**What is required**
Please output exactly the part of the records below that opens with the line containing "From Stdlib Require Import String" and closes with the line containing "Definition is_active (r", both lines included, and nothing else.

··· Provided data ···

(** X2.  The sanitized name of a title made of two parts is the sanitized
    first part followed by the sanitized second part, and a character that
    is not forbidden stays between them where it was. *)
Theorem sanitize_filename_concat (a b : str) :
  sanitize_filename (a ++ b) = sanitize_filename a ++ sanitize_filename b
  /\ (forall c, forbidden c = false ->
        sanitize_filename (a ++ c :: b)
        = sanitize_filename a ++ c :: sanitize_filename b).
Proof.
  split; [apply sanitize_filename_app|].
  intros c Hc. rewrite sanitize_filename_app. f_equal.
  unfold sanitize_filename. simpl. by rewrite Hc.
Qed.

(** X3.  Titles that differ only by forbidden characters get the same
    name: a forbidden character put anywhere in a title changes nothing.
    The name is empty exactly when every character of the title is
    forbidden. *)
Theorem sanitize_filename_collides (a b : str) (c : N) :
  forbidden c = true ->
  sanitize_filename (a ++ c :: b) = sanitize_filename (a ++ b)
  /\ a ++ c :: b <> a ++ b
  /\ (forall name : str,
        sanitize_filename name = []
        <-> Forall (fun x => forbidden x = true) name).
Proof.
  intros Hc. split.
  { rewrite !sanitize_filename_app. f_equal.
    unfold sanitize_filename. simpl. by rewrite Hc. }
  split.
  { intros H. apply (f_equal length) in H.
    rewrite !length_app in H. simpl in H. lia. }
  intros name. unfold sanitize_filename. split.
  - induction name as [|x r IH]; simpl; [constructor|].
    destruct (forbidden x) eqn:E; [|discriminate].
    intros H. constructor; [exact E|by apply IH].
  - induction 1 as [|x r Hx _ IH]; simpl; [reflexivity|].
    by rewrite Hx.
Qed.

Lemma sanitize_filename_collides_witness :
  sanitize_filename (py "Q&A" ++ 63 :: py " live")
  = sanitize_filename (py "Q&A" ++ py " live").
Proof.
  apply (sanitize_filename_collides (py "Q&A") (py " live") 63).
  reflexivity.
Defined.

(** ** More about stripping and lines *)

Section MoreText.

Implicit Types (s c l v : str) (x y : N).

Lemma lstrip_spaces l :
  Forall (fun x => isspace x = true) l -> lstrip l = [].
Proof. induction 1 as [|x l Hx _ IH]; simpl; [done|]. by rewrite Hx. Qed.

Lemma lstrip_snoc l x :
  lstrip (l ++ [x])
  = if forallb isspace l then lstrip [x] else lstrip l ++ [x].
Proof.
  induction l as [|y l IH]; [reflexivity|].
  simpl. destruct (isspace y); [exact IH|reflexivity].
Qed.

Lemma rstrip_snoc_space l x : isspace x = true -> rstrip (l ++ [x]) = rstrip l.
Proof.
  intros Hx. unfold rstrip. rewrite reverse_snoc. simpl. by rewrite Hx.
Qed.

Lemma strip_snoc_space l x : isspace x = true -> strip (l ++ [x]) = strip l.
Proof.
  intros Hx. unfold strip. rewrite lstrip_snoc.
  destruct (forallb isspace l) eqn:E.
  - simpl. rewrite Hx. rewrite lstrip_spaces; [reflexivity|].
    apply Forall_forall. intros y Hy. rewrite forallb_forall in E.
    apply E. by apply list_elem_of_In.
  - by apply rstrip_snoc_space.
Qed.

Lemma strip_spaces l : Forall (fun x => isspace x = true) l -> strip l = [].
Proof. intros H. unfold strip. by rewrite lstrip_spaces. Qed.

···
··· Provided data ···

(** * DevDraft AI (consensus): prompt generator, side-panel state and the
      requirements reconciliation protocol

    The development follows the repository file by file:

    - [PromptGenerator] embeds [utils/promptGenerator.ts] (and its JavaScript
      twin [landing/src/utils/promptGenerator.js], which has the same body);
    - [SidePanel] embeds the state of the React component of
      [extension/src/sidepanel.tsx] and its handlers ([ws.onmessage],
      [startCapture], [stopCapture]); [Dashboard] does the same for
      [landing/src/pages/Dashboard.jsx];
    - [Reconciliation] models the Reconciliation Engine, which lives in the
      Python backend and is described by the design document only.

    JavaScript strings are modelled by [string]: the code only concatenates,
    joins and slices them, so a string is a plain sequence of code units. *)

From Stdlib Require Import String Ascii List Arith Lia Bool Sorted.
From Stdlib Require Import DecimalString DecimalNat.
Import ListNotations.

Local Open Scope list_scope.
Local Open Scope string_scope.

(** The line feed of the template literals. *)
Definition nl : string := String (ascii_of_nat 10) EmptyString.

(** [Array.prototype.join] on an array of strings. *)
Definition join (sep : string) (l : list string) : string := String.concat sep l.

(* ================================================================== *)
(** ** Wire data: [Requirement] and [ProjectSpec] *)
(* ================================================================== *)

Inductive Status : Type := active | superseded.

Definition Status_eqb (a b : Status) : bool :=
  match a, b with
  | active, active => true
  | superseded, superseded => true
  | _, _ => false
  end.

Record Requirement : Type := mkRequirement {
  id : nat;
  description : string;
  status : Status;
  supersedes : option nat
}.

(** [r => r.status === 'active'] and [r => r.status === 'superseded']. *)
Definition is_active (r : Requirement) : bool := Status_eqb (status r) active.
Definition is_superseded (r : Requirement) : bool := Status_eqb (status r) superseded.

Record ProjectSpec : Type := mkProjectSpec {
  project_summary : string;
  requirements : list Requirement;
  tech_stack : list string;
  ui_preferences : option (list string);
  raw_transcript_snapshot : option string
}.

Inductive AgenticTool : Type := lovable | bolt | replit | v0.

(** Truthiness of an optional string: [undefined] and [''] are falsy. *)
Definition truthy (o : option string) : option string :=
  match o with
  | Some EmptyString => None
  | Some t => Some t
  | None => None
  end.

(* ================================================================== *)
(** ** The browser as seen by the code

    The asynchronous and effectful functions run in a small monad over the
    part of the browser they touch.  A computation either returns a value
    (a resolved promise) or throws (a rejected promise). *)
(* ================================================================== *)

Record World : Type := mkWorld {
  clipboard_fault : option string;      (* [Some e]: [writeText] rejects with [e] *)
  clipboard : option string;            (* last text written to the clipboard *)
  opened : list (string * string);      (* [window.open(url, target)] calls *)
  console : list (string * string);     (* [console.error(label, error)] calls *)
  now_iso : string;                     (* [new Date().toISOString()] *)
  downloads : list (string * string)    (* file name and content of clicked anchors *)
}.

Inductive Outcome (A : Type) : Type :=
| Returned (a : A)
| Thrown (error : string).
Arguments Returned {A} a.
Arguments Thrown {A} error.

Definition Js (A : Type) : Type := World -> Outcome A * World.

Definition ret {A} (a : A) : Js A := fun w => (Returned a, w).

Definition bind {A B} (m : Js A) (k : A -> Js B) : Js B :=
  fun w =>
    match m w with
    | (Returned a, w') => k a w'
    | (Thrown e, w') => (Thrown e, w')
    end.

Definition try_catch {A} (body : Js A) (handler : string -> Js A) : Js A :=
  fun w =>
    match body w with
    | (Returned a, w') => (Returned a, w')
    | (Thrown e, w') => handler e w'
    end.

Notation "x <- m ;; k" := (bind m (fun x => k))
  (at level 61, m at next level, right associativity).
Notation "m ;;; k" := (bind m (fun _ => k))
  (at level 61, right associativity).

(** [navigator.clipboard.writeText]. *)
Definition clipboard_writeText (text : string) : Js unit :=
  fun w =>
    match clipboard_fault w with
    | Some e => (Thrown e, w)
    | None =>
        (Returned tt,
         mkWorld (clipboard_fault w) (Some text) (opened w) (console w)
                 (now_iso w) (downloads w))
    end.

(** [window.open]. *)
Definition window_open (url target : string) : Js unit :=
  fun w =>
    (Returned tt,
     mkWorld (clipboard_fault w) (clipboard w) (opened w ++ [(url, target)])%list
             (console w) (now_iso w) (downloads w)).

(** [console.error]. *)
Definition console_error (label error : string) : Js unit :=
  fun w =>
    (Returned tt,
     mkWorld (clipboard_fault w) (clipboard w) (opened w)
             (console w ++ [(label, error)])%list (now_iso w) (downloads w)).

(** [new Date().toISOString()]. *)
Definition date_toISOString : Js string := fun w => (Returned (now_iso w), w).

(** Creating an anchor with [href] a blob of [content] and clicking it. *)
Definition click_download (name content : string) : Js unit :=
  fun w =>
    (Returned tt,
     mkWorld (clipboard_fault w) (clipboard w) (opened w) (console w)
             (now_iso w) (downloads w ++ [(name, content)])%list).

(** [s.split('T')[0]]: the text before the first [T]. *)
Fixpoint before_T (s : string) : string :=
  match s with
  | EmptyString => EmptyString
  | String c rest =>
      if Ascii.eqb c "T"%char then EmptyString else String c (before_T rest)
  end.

···

**Your solution**
From Stdlib Require Import String Ascii List Arith Lia Bool Sorted.
From Stdlib Require Import DecimalString DecimalNat.
Import ListNotations.

Local Open Scope list_scope.
Local Open Scope string_scope.

(** The line feed of the template literals. *)
Definition nl : string := String (ascii_of_nat 10) EmptyString.

(** [Array.prototype.join] on an array of strings. *)
Definition join (sep : string) (l : list string) : string := String.concat sep l.

(* ================================================================== *)
(** ** Wire data: [Requirement] and [ProjectSpec] *)
(* ================================================================== *)

Inductive Status : Type := active | superseded.

Definition Status_eqb (a b : Status) : bool :=
  match a, b with
  | active, active => true
  | superseded, superseded => true
  | _, _ => false
  end.

Record Requirement : Type := mkRequirement {
  id : nat;
  description : string;
  status : Status;
  supersedes : option nat
}.

(** [r => r.status === 'active'] and [r => r.status === 'superseded']. *)
Definition is_active (r : Requirement) : bool := Status_eqb (status r) active.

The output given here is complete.